Dad uses his face mask to tie off newborn's umbilical cord after wife gives birth outside hospital
The cotton face masks a Kentucky couple wore to the hospital came in handy when they used them to bind their baby’s umbilical cord after welcoming their new infant in the middle of the street.
When David and Sarah Rose Patrick arrived at Baptist Health Louisville to give birth after 2 a.m. on May 9, the couple attempted to enter the labor and delivery facility — only to find the doors locked.
“They don’t open, and we can’t get in,” David tells Yahoo Life. “The lights are dim, and there’s not even a custodian, nothing. We are completely blown away, especially since our doctor said this is where you need to come back.”
When the couple failed to find a different open entrance, they determined they would have to drive over to the emergency room. But when Sarah Rose’s contractions began to come on more frequently and aggressively, it became clear they wouldn’t make it.
“We make it within view of our car back in front of labor and delivery, and we’re walking in the middle of the street toward to the car when my wife stops abruptly, bends over to use me as a crutch and says, ‘my water just broke,’” says David. “She nearly collapses. I hold her, she lays herself down flat and is now in the fetal position.”
David pulled out his cell phone and called 911, and asked the dispatcher to send someone out from labor and delivery immediately. Meanwhile, Sarah Rose’s pain only intensified.
“My wife, her groans crescendoed into these blood-curdling screams. People down the street could hear her,” adds David. “I see a trail of blood from where she’s lying down going to the nearest storm drain.”
When the dispatcher told David to take his wife’s pants off, Sarah Rose initially resisted.
“Just to reiterate, we’re in the middle of street,” says David, who was quick to follow the dispatcher’s instructions. “I said, ‘Honey, the pants are coming off.’”
Soon, Sarah Rose could feel their son’s head emerging.
“Once I pull back her pants, I see the top of our son’s head,” says David. “His head just pops out, I see his face and everything. Then in another 10 seconds or so, the rest of his body just slid out like a wet fish.” David caught the baby and wrapped him in his jacket.

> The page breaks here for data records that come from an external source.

Lemma stored_frame mem p bs q :
  (p + length bs <= length mem)%nat ->
  (q < p \/ p + length bs <= q)%nat -> stored mem p bs !! q = mem !! q.
Proof.
  intros Hp [Hq|Hq]; unfold stored.
  - rewrite lookup_app_l by (rewrite length_take; lia). by apply lookup_take_lt.
  - rewrite lookup_app_r, lookup_app_r, lookup_drop by (rewrite ?length_take; lia).
    rewrite length_take. f_equal. lia.
Qed.

Lemma rds_stored mem p bs :
  (p + length bs <= length mem)%nat -> rds (stored mem p bs) p (length bs) = Some bs.
Proof. intros. eapply rds_wrs; [by apply wrs_in|done]. Qed.

(** A codec whose store writes the bytes [enc v] and whose load is undone
    by them is correct. *)
Lemma codec_ok_intro n st ld (enc : Z -> list Z) :
  (forall v, length (enc v) = n) ->
  (forall v mem p, (p + n <= length mem)%nat -> st v mem p = Some (stored mem p (enc v))) ->
  (forall v mem p, in_u (8 * Z.of_nat n) v -> rds mem p n = Some (enc v) -> ld mem p = Some v) ->
  codec_ok (OctetCodec n st ld).
Proof.
  intros Hn Hst Hld v mem p Hp Hv. simpl in *.
  exists (stored mem p (enc v)). repeat split.
  - by apply Hst.
  - apply Hld; [done|]. rewrite <- (Hn v) at 1. apply rds_stored. by rewrite Hn.
  - apply stored_length. by rewrite Hn.
  - intros q. rewrite <- (Hn v) at 1. apply stored_frame. by rewrite Hn.
Qed.

Lemma of_le_le_bytes_id n v : in_u (8 * Z.of_nat n) v -> of_le (le_bytes n v) = v.
Proof. intros. rewrite of_le_le_bytes. by apply Z.mod_small. Qed.

Lemma length_rev_le_bytes n v : length (rev (le_bytes n v)) = n.
Proof. by rewrite length_rev, le_bytes_length. Qed.

Lemma byte_mod v : is_byte (v mod 256).
Proof. apply Z.mod_pos_bound. lia. Qed.
Create HintDb octets.
#[export] Hint Resolve byte_mod le_bytes_length length_rev_le_bytes le_bytes_bytes : octets.

(** ** Properties *)

(** Every octet-string codec of k5-platform.h is correct: a store that
    fits in the array succeeds, the matching load returns the stored value,
    and no other octet changes. *)
Theorem k5_codecs_ok : Forall codec_ok k5_codecs.
Proof.
  repeat apply Forall_cons_2; try apply Forall_nil_2.
  - apply (codec_ok_intro 2 _ _ (fun v => rev (le_bytes 2 v))); [auto with octets|apply store_16_be_spec|].
    intros v mem p Hv Hr. rewrite <- (of_le_le_bytes_id 2 v Hv) at 1.
    by apply load_16_be_spec; auto with octets.
  - apply (codec_ok_intro 2 _ _ (le_bytes 2)); [auto with octets|apply store_16_le_spec|].
    intros v mem p Hv Hr. rewrite <- (of_le_le_bytes_id 2 v Hv) at 1.
    by apply load_16_le_spec; auto with octets.
  - apply (codec_ok_intro 4 _ _ (fun v => rev (le_bytes 4 v))); [auto with octets|apply store_32_be_spec|].
    intros v mem p Hv Hr. rewrite <- (of_le_le_bytes_id 4 v Hv) at 1.
    by apply load_32_be_spec; auto with octets.
  - apply (codec_ok_intro 4 _ _ (le_bytes 4)); [auto with octets|apply store_32_le_spec|].
    intros v mem p Hv Hr. rewrite <- (of_le_le_bytes_id 4 v Hv) at 1.
    by apply load_32_le_spec; auto with octets.
  - apply (codec_ok_intro 8 _ _ (fun v => rev (le_bytes 8 v))); [auto with octets|apply store_64_be_spec|].
    intros v mem p Hv Hr. rewrite <- (of_le_le_bytes_id 8 v Hv) at 1.
    rewrite <- (rev_involutive (le_bytes 8 v)).
    apply load_64_be_spec; [|done]. apply List.Forall_rev. auto with octets.
  - apply (codec_ok_intro 8 _ _ (le_bytes 8)); [auto with octets|apply store_64_le_spec|].
    intros v mem p Hv Hr. rewrite <- (of_le_le_bytes_id 8 v Hv) at 1.
    apply load_64_le_spec; auto with octets.
Qed.

(** The swap macros reverse the bytes of their argument, and swapping
    twice gives the argument back (reduced to the width of the swap). *)
Theorem bswap_reverses_bytes x :
  (le_bytes 2 (BSWAP_16 x) = rev (le_bytes 2 x) /\ BSWAP_16 (BSWAP_16 x) = u16 x) /\
  (le_bytes 4 (BSWAP_32 x) = rev (le_bytes 4 x) /\ BSWAP_32 (BSWAP_32 x) = u32 x) /\
  (le_bytes 8 (BSWAP_64 x) = rev (le_bytes 8 x) /\ BSWAP_64 (BSWAP_64 x) = u64 x).
Proof.
  repeat split; rewrite ?BSWAP_16_rev, ?BSWAP_32_rev, ?BSWAP_64_rev;
    rewrite ?le_bytes_swap, ?rev_involutive, ?of_le_le_bytes; reflexivity.
Qed.

Lemma be_le_native_bytes e x :
  (native_bytes e 2 (BE_16 e x) = rev (le_bytes 2 x) /\ native_bytes e 2 (LE_16 e x) = le_bytes 2 x) /\
  (native_bytes e 4 (BE_32 e x) = rev (le_bytes 4 x) /\ native_bytes e 4 (LE_32 e x) = le_bytes 4 x) /\
  (native_bytes e 8 (BE_64 e x) = rev (le_bytes 8 x) /\ native_bytes e 8 (LE_64 e x) = le_bytes 8 x).
Proof.
  destruct e; cbn [native_bytes BE_16 LE_16 BE_32 LE_32 BE_64 LE_64];
    rewrite ?BSWAP_16_rev, ?BSWAP_32_rev, ?BSWAP_64_rev, ?le_bytes_swap, ?rev_involutive;
    unfold BMASK_16, BMASK_32, BMASK_64;
    change 0xffffffff with (Z.ones (8 * Z.of_nat 4));
    change 0xffff with (Z.ones (8 * Z.of_nat 2));
    rewrite ?mask_bytes; done.
Qed.

(** On a machine of either byte order, storing the value of a [BE_*]
    ([LE_*]) macro as a native integer leaves the same octets in memory as
    the big-endian (little-endian) store of k5-platform.h. *)
Theorem native_store_agrees e x mem p :
  (p + 8 <= length mem)%nat ->
  store_16_be x mem p = Some (stored mem p (native_bytes e 2 (BE_16 e x))) /\
  store_16_le x mem p = Some (stored mem p (native_bytes e 2 (LE_16 e x))) /\
  store_32_be x mem p = Some (stored mem p (native_bytes e 4 (BE_32 e x))) /\
  store_32_le x mem p = Some (stored mem p (native_bytes e 4 (LE_32 e x))) /\
  store_64_be x mem p = Some (stored mem p (native_bytes e 8 (BE_64 e x))) /\
  store_64_le x mem p = Some (stored mem p (native_bytes e 8 (LE_64 e x))).
Proof.
  intros Hp. destruct (be_le_native_bytes e x) as [[-> ->] [[-> ->] [-> ->]]].
  rewrite store_16_be_spec, store_16_le_spec, store_32_be_spec, store_32_le_spec,
    store_64_be_spec, store_64_le_spec by lia. done.
Qed.

Lemma native_store_agrees_witness :
  store_32_be 0x01020304 (replicate 8 0) 0
  = Some (stored (replicate 8 0) 0 (native_bytes LittleEndian 4 (BE_32 LittleEndian 0x01020304))).
Proof.
  refine (proj1 (proj2 (proj2 (native_store_agrees LittleEndian 0x01020304 (replicate 8 0) 0 _)))).
  simpl. lia.
Defined.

“As soon as I saw him outside, my immediate concern was I didn’t want him to be cold!” Sarah Rose tells Yahoo Life. “I thought, what can I do to comfort him, and pulled him up to my nipples so he could get close. This is the last way I wanted my son to enter the world, and I was trying to give him what ounce of comfort I could give him. Luckily he took to that.”
Next, the dispatcher told David to find something to bind the umbilical cord. Without anything on hand, David rifled through their hospital bag.
“My wife and I are wearing our COVID-19 masks that my grandmother has hand-sewn from cotton, and I’ve still got my mask on,” says David. “My wife takes hers off and says, ‘Use this.’ I rolled it up real tight like a tortilla, and I do the best I can to tie a knot on the umbilical cord six inches from my son’s navel.”
Soon an ambulance arrived, and nurses and doctors emerged from the labor and delivery entrance to wheel Sarah Rose upstairs to complete her delivery.
“Once we got inside, everything was business as usual,” says David. “The nurses and doctors were great.”
Later, the hospital’s director of security ensured the Patrick family that they would use the experience to improve building protocols.
“It would have been nice to get some closure, but as long as they’ve got measures in place to prevent this from happening again, that at least is a win to us,” he says.. “Besides the fact that our child is extremely healthy and happy, and we're all safe.”
The couple named their son Navi, a nod to the Hebrew word for “prophet,” but also drawing from the fairy Navi in the popular Legend of Zelda video game franchise. His middle name is Bond.
“After James Bond,” the proud dad notes. “After his grand entrance, we think he's living up to the name. We’re calling him Baby Bond.”
In a statement to Yahoo Life, a spokesperson for Baptist Health Louisville said there is an intercom system for access after hours, and emergency room doors are never closed.
“Patients who come to Baptist Health Louisville, who are pregnant and in labor, can always enter the hospital in the middle of the night through the Emergency Room or enter through the entrance to the Labor and Delivery department which is located in the front of the building at 3900 Kresge Way,” the hospital representative told Yahoo. “Both entrances have signage and both entrances are open 24 hours a day and 7 days a week. Other entrances to the hospital are closed after 7 p.m. until 5 a.m.”